How to preprocess text to do OCR error correction

Posted by eaglefarm on Stack Overflow See other posts from Stack Overflow or by eaglefarm
Published on 2010-04-28T01:18:00Z Indexed on 2010/04/28 1:23 UTC
Read the original article Hit count: 491

Filed under:

ocr

|

crc

|

forwarderrorcorrection

|

error-correction

Here is what I'm trying to accomplish: I need to get a several large text files from a computer that is not networked and has no other output except a printer. I tried printing the text, then scanning the printout with OCR to recover the text on another computer but the OCR gets lots of errors (1 vs l, o vs 0, O vs D, etc).

To solve this I am thinking of writing a program to process (annotate?) the text file, before printing it, so that the errors can be corrected from the text output of the OCR program. For example, for 1 (number one) vs l (letter L), I could change the text like this:

sample

inserting \nnn after characters that are frequently wrong in the OCR results:

sampl\108e

Then I can write another program to examine the file, looking for \nnn and check the character before the \nnn (where nnn is the ascii code in decimal) and fix it if necessary.
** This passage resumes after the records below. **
(** X4: NOT stores the 16-bit complement 0xFFFF - R[SR], and complementing
    the result again (NOT DR,DR) gives back the value R[SR] had. *)
Theorem X4_not_involutive (i1 i2 : Z) (s : state)
    (Hop1 : Z.shiftr i1 12 = OP_NOT) (Hop2 : Z.shiftr i2 12 = OP_NOT)
    (Hdst : Z.land (Z.shiftr i2 9) 0x7 = Z.land (Z.shiftr i1 9) 0x7)
    (Hsrc : Z.land (Z.shiftr i2 6) 0x7 = Z.land (Z.shiftr i1 9) 0x7)
    (Hval : is_u16 (reg s (Z.land (Z.shiftr i1 6) 0x7))) :
  exists s1 s2,
    execute i1 s = Running s1
    /\ execute i2 s1 = Running s2
    /\ reg s1 (Z.land (Z.shiftr i1 9) 0x7)
       = 0xFFFF - reg s (Z.land (Z.shiftr i1 6) 0x7)
    /\ reg s2 (Z.land (Z.shiftr i1 9) 0x7) = reg s (Z.land (Z.shiftr i1 6) 0x7).
Proof.
  set (dr := Z.land (Z.shiftr i1 9) 0x7) in *.
  set (sr := Z.land (Z.shiftr i1 6) 0x7) in *.
  assert (Hdr : dr <> R_COND) by apply field_not_special.
  eexists _, _. split; [now apply execute_not|].
  split; [now apply execute_not|].
  fold dr sr. rewrite Hdst, Hsrc.
  destruct (write_then_flags dr (Z.lnot (reg s sr)) s Hdr) as [H1 _].
  cbv zeta in H1. rewrite wrap16_lnot in H1 by assumption.
  split; [exact H1|].
  destruct (write_then_flags dr
              (Z.lnot (reg (update_flags dr (set_reg dr (Z.lnot (reg s sr)) s)) dr))
              (update_flags dr (set_reg dr (Z.lnot (reg s sr)) s)) Hdr)
    as [H2 _].
  cbv zeta in H2. rewrite H2, H1.
  rewrite wrap16_lnot by (unfold is_u16 in *; lia). lia.
Qed.

Lemma X4_not_involutive_witness :
  exists s1 s2,
    execute 0x927F (at_pc_start 0x927F 0) = Running s1
    /\ execute 0x927F s1 = Running s2
    /\ reg s1 R_R1 = 0xFFFF - reg (at_pc_start 0x927F 0) R_R1
    /\ reg s2 R_R1 = reg (at_pc_start 0x927F 0) R_R1.
Proof.
  apply (X4_not_involutive 0x927F 0x927F (at_pc_start 0x927F 0));
    try reflexivity.
  split; [vm_compute; discriminate | reflexivity].
Defined.

(** ** Control flow *)

Lemma execute_br instr s :
  Z.shiftr instr 12 = OP_BR ->
  execute instr s =
    if Z.land (Z.land (Z.shiftr instr 9) 0x7) (reg s R_COND) =? 0
    then Running s
    else Running (set_reg R_PC (reg s R_PC + sign_extend (Z.land instr 0x1FF) 9) s).
Proof.
  intros Hop. enter_case Hop. cbv zeta.
  destruct (Z.land (Z.land (Z.shiftr instr 9) 7) (reg s R_COND) =? 0); reflexivity.
Qed.

Lemma execute_jmp instr s :
  Z.shiftr instr 12 = OP_JMP ->
  execute instr s = Running (set_reg R_PC (reg s (Z.land (Z.shiftr instr 6) 0x7)) s).
Proof. intros Hop. enter_case Hop. reflexivity. Qed.

Lemma execute_jsr instr s :
  Z.shiftr instr 12 = OP_JSR ->
  let s7 := set_reg R_R7 (reg s R_PC) s in
  execute instr s =
    if Z.land (Z.shiftr instr 11) 1 =? 0
    then Running (set_reg R_PC (reg s7 (Z.land (Z.shiftr instr 6) 0x7)) s7)
    else Running (set_reg R_PC (reg s7 R_PC + sign_extend (Z.land instr 0x7FF) 11) s7).
Proof.
  intros Hop. enter_case Hop. cbv zeta.
  destruct (Z.land (Z.shiftr instr 11) 1 =? 0); reflexivity.
Qed.

(** An offset field added to a register, as the signed number it stands
    for. *)
Lemma add_sign_extend a x n k :
  1 <= n <= 16 -> Z.ones n = k ->
  wrap16 (a + sign_extend (Z.land x k) n)
  = wrap16 (a + signed_field (Z.land x k) n).
Proof.
  intros Hn <-.
  destruct (sign_extend_value (Z.land x (Z.ones n)) n Hn
              (land_mask_range x n ltac:(lia))) as [Hv _].
  rewrite Hv. apply wrap16_add_r.
Qed.

Lemma cond_ok_nzp7 s : cond_ok s -> Z.land 7 (reg s R_COND) <> 0.
Proof. intros [H|[H|H]]; rewrite H; vm_compute; discriminate. Qed.

(** X5: BR is taken exactly when its nzp field shares a bit with COND.  In
    a reachable state BRnzp (nzp = 7) is therefore always taken and a BR
    with nzp = 0 never; a taken branch lands at the incremented PC plus the
    signed 9-bit offset modulo 2^16, and no register but PC changes. *)
Theorem X5_branch (s : state) (instr : Z) (s1 : state)
    (Hs : reachable s)
    (Hfetch : fetch s = (instr, s1))
    (Hop : Z.shiftr instr 12 = OP_BR) :
  let nzp := Z.land (Z.shiftr instr 9) 0x7 in
  let next := wrap16 (reg s R_PC + 1) in
  let target := wrap16 (reg s R_PC + 1 + signed_field (Z.land instr 0x1FF) 9) in
  exists s',
    step s = Running s'
    /\ reg s' R_PC = (if Z.land nzp (reg s R_COND) =? 0 then next else target)
    /\ (nzp = 7 -> reg s' R_PC = target)
    /\ (nzp = 0 -> reg s' R_PC = next)
    /\ (forall r, r <> R_PC -> reg s' r = reg s r)
    /\ memory s' = memory s1 /\ io s' = io s1.
Proof.
  intros nzp next target.
  assert (Hc1 : reg s1 R_COND = reg s R_COND)
    by (apply (fetch_reg_other _ _ _ _ Hfetch); vm_compute; discriminate).
  assert (Hpc1 : reg s1 R_PC = next) by apply (fetch_reg_pc _ _ _ Hfetch).
  assert (Htarget :
    wrap16 (reg s1 R_PC + sign_extend (Z.land instr 0x1FF) 9) = target).
  { rewrite (add_sign_extend _ _ 9 0x1FF) by (try lia; reflexivity).
    rewrite Hpc1. unfold next, target. rewrite wrap16_add_l. reflexivity. }
  rewrite (step_fetch _ _ _ Hfetch), (execute_br _ _ Hop). fold nzp.
  rewrite Hc1.
  assert (Hres : exists s',
    (if Z.land nzp (reg s R_COND) =? 0
     then Running s1
     else Running (set_reg R_PC (reg s1 R_PC + sign_extend (Z.land instr 0x1FF) 9) s1))
    = Running s'
    /\ reg s' R_PC = (if Z.land nzp (reg s R_COND) =? 0 then next else target)
    /\ (forall r, r <> R_PC -> reg s' r = reg s r)
    /\ memory s' = memory s1 /\ io s' = io s1).
  { destruct (Z.land nzp (reg s R_COND) =? 0).
    - exists s1. repeat split; [exact Hpc1|].
      intros r Hr. now apply (fetch_reg_other _ _ _ _ Hfetch).
    - eexists. split; [reflexivity|].
      rewrite reg_set_reg_eq, Htarget. repeat split.
      intros r Hr. rewrite reg_set_reg_ne by congruence.
      now apply (fetch_reg_other _ _ _ _ Hfetch). }
  destruct Hres as (s' & Hrun & Hpc & Hregs & Hmem & Hio).
  exists s'. split; [exact Hrun|]. split; [exact Hpc|].
  split; [|split; [|repeat split; assumption]].
  - intros H7. rewrite Hpc, H7.
    pose proof (cond_ok_nzp7 s (reachable_cond_ok s Hs)) as Hnz.
    destruct (Z.eqb_spec (Z.land 7 (reg s R_COND)) 0); [contradiction | reflexivity].
  - intros H0. rewrite Hpc, H0. now rewrite Z.land_0_l.
Qed.

Lemma X5_branch_witness :
  exists s',
    step (start_machine 0x0E01) = Running s'
    /\ reg s' R_PC
       = (if Z.land (Z.land (Z.shiftr 0x0E01 9) 0x7)
               (reg (start_machine 0x0E01) R_COND) =? 0
          then wrap16 (reg (start_machine 0x0E01) R_PC + 1)
          else wrap16 (reg (start_machine 0x0E01) R_PC + 1
                       + signed_field (Z.land 0x0E01 0x1FF) 9))
    /\ (Z.land (Z.shiftr 0x0E01 9) 0x7 = 7 -> reg s' R_PC = 0x3002)
    /\ (Z.land (Z.shiftr 0x0E01 9) 0x7 = 0 ->
        reg s' R_PC = wrap16 (reg (start_machine 0x0E01) R_PC + 1))
    /\ (forall r, r <> R_PC -> reg s' r = reg (start_machine 0x0E01) r)
    /\ memory s' = memory (set_reg R_PC (PC_START + 1) (start_machine 0x0E01))
    /\ io s' = io (set_reg R_PC (PC_START + 1) (start_machine 0x0E01)).
Proof.
  apply (X5_branch (start_machine 0x0E01) 0x0E01
           (set_reg R_PC (PC_START + 1) (start_machine 0x0E01)));
    [apply reach_initial; reflexivity | reflexivity | reflexivity].
Defined.

(** X6: a subroutine call and its return.  JSR or JSRR leaves the
    incremented PC in R7 (in the long form PC moves by the signed 11-bit
    offset), and a later RET, that is any JMP through R7, brings PC back to
    that address. *)
Theorem X6_call_and_return (call ret : Z) (s : state)
    (Hcall : Z.shiftr call 12 = OP_JSR)
    (Hret : Z.shiftr ret 12 = OP_JMP)
    (Hbase : Z.land (Z.shiftr ret 6) 0x7 = R_R7) :
  exists s1 s2,
    execute call s = Running s1
    /\ reg s1 R_R7 = wrap16 (reg s R_PC)
    /\ (Z.land (Z.shiftr call 11) 1 = 1 ->
        reg s1 R_PC = wrap16 (reg s R_PC + signed_field (Z.land call 0x7FF) 11))
    /\ execute ret s1 = Running s2
    /\ reg s2 R_PC = wrap16 (reg s R_PC)
    /\ reg s2 R_R7 = wrap16 (reg s R_PC).
Proof.
  assert (H78 : R_R7 <> R_PC) by (vm_compute; discriminate).
  assert (H87 : R_PC <> R_R7) by (vm_compute; discriminate).
  assert (Hlink : exists s1,
    execute call s = Running s1
    /\ reg s1 R_R7 = wrap16 (reg s R_PC)
    /\ (Z.land (Z.shiftr call 11) 1 = 1 ->
        reg s1 R_PC = wrap16 (reg s R_PC + signed_field (Z.land call 0x7FF) 11))).
  { rewrite (execute_jsr _ _ Hcall). cbv zeta.
    destruct (Z.eqb_spec (Z.land (Z.shiftr call 11) 1) 0) as [H0|H1].
    - eexists. split; [reflexivity|].
      rewrite (reg_set_reg_ne R_PC R_R7) by assumption.
      rewrite reg_set_reg_eq. split; [reflexivity|]. intros H. congruence.
    - eexists. split; [reflexivity|].
      rewrite (reg_set_reg_ne R_PC R_R7) by assumption.
      rewrite !reg_set_reg_eq. split; [reflexivity|]. intros _.
      rewrite (reg_set_reg_ne R_R7 R_PC) by assumption.
      apply (add_sign_extend _ _ 11 0x7FF); [lia | reflexivity]. }
  destruct Hlink as (s1 & Hrun & H7 & Hpc).
  exists s1. eexists. split; [exact Hrun|]. split; [exact H7|].
  split; [exact Hpc|]. split; [now apply execute_jmp|].
  rewrite Hbase, reg_set_reg_eq, (reg_set_reg_ne R_PC R_R7) by assumption.
  rewrite H7, wrap16_idemp. split; reflexivity.
Qed.

Lemma X6_call_and_return_witness :
  exists s1 s2,
    execute 0x4802 (set_reg R_PC 0x3001 (start_machine 0x4802)) = Running s1
    /\ reg s1 R_R7 = wrap16 (reg (set_reg R_PC 0x3001 (start_machine 0x4802)) R_PC)
    /\ (Z.land (Z.shiftr 0x4802 11) 1 = 1 ->
        reg s1 R_PC
        = wrap16 (reg (set_reg R_PC 0x3001 (start_machine 0x4802)) R_PC
                  + signed_field (Z.land 0x4802 0x7FF) 11))
    /\ execute 0xC1C0 s1 = Running s2
    /\ reg s2 R_PC = wrap16 (reg (set_reg R_PC 0x3001 (start_machine 0x4802)) R_PC)
    /\ reg s2 R_R7 = wrap16 (reg (set_reg R_PC 0x3001 (start_machine 0x4802)) R_PC).
Proof.
  apply (X6_call_and_return 0x4802 0xC1C0
           (set_reg R_PC 0x3001 (start_machine 0x4802))); reflexivity.
Defined.

(** ** Loads and stores *)

Lemma execute_ld instr s :
  Z.shiftr instr 12 = OP_LD ->
  let r0 := Z.land (Z.shiftr instr 9) 0x7 in
  let r := mem_read (reg s R_PC + sign_extend (Z.land instr 0x1FF) 9) s in
  execute instr s = Running (update_flags r0 (set_reg r0 (fst r) (snd r))).
Proof.
  intros Hop. enter_case Hop. cbv zeta.
  destruct (mem_read _ s) as [v s1]. reflexivity.
Qed.

Lemma execute_ldi instr s :
  Z.shiftr instr 12 = OP_LDI ->
  let r0 := Z.land (Z.shiftr instr 9) 0x7 in
  let r1 := mem_read (reg s R_PC + sign_extend (Z.land instr 0x1FF) 9) s in
  let r2 := mem_read (fst r1) (snd r1) in
  execute instr s = Running (update_flags r0 (set_reg r0 (fst r2) (snd r2))).
Proof.
  intros Hop. enter_case Hop. cbv zeta.
  destruct (mem_read _ s) as [a s1]. cbn [fst snd].
  destruct (mem_read a s1) as [v s2]. reflexivity.
Qed.

Lemma execute_ldr instr s :
  Z.shiftr instr 12 = OP_LDR ->
  let r0 := Z.land (Z.shiftr instr 9) 0x7 in
  let r1 := Z.land (Z.shiftr instr 6) 0x7 in
  let r := mem_read (reg s r1 + sign_extend (Z.land instr 0x3F) 6) s in
  execute instr s = Running (update_flags r0 (set_reg r0 (fst r) (snd r))).
Proof.
  intros Hop. enter_case Hop. cbv zeta.
  destruct (mem_read _ s) as [v s1]. reflexivity.
Qed.

Lemma execute_lea instr s :
  Z.shiftr instr 12 = OP_LEA ->
  let r0 := Z.land (Z.shiftr instr 9) 0x7 in
  execute instr s
  = Running (update_flags r0
               (set_reg r0 (reg s R_PC + sign_extend (Z.land instr 0x1FF) 9) s)).
Proof. intros Hop. enter_case Hop. reflexivity. Qed.

Lemma execute_st instr s :
  Z.shiftr instr 12 = OP_ST ->
  execute instr s
  = Running (mem_write (reg s R_PC + sign_extend (Z.land instr 0x1FF) 9)
               (reg s (Z.land (Z.shiftr instr 9) 0x7)) s).
Proof. intros Hop. enter_case Hop. reflexivity. Qed.

Lemma execute_sti instr s :
  Z.shiftr instr 12 = OP_STI ->
  let r := mem_read (reg s R_PC + sign_extend (Z.land instr 0x1FF) 9) s in
  execute instr s
  = Running (mem_write (fst r) (reg (snd r) (Z.land (Z.shiftr instr 9) 0x7)) (snd r)).
Proof.
  intros Hop. enter_case Hop. cbv zeta.
  destruct (mem_read _ s) as [a s1]. reflexivity.
Qed.

Lemma execute_str instr s :
  Z.shiftr instr 12 = OP_STR ->
  execute instr s
  = Running (mem_write (reg s (Z.land (Z.shiftr instr 6) 0x7)
                        + sign_extend (Z.land instr 0x3F) 6)
               (reg s (Z.land (Z.shiftr instr 9) 0x7)) s).
Proof. intros Hop. enter_case Hop. reflexivity. Qed.

Lemma mem_mem_write_eq a v s : mem (mem_write a v s) (wrap16 a) = wrap16 v.
Proof. apply mem_set_mem_eq. Qed.

Lemma mem_mem_write_ne a a' v s :
  wrap16 a <> a' -> mem (mem_write a v s) a' = mem s a'.
Proof. apply mem_set_mem_ne. Qed.

Lemma mem_update_flags r s a : mem (update_flags r s) a = mem s a.
Proof. now rewrite update_flags_set. Qed.

Lemma mem_set_reg r v s a : mem (set_reg r v s) a = mem s a.
Proof. reflexivity. Qed.

(** X7: LDI follows the pointer.  With P the incremented PC plus the signed
    9-bit offset and A the word stored at P, neither of them KBSR, DR
    receives memory[A]; memory and the host are left as they were. *)
Theorem X7_ldi_follows_pointer (instr : Z) (s : state)
    (Hop : Z.shiftr instr 12 = OP_LDI) :
  let P := wrap16 (reg s R_PC + signed_field (Z.land instr 0x1FF) 9) in
  P <> MR_KBSR -> mem s P <> MR_KBSR ->
  is_u16 (mem s P) -> is_u16 (mem s (mem s P)) ->
  exists s',
    execute instr s = Running s'
    /\ reg s' (Z.land (Z.shiftr instr 9) 0x7) = mem s (mem s P)
    /\ memory s' = memory s /\ io s' = io s.
Proof.
  intros P HP HA HAu Hvu.
  assert (HPeq : wrap16 (reg s R_PC + sign_extend (Z.land instr 0x1FF) 9) = P)
    by (apply (add_sign_extend _ _ 9 0x1FF); [lia | reflexivity]).
  eexists. split; [now apply execute_ldi|]. cbv zeta.
  rewrite (mem_read_plain _ s) by (rewrite HPeq; exact HP).
  rewrite HPeq. cbn [fst snd].
  rewrite (mem_read_plain _ s) by (rewrite (wrap16_small _ HAu); exact HA).
  rewrite (wrap16_small _ HAu). cbn [fst snd].
  destruct (write_then_flags (Z.land (Z.shiftr instr 9) 0x7) (mem s (mem s P)) s)
    as [Hr _]; [apply field_not_special|].
  cbv zeta in Hr. rewrite Hr, (wrap16_small _ Hvu).
  rewrite update_flags_set. repeat split.
Qed.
Of course the program will have to recognize that the \nnn may have errors too but at least it knows that the nnn are digits and can easily correct them.

I think I would add a CRC on each line so that any line that isn't corrected perfectly can be flagged as having a problem.

Has anyone done anything like this? If there is an existing way of doing this I'd rather not reinvent the wheel. Or any suggestions for annotation format that would help solve this problem would be helpful too.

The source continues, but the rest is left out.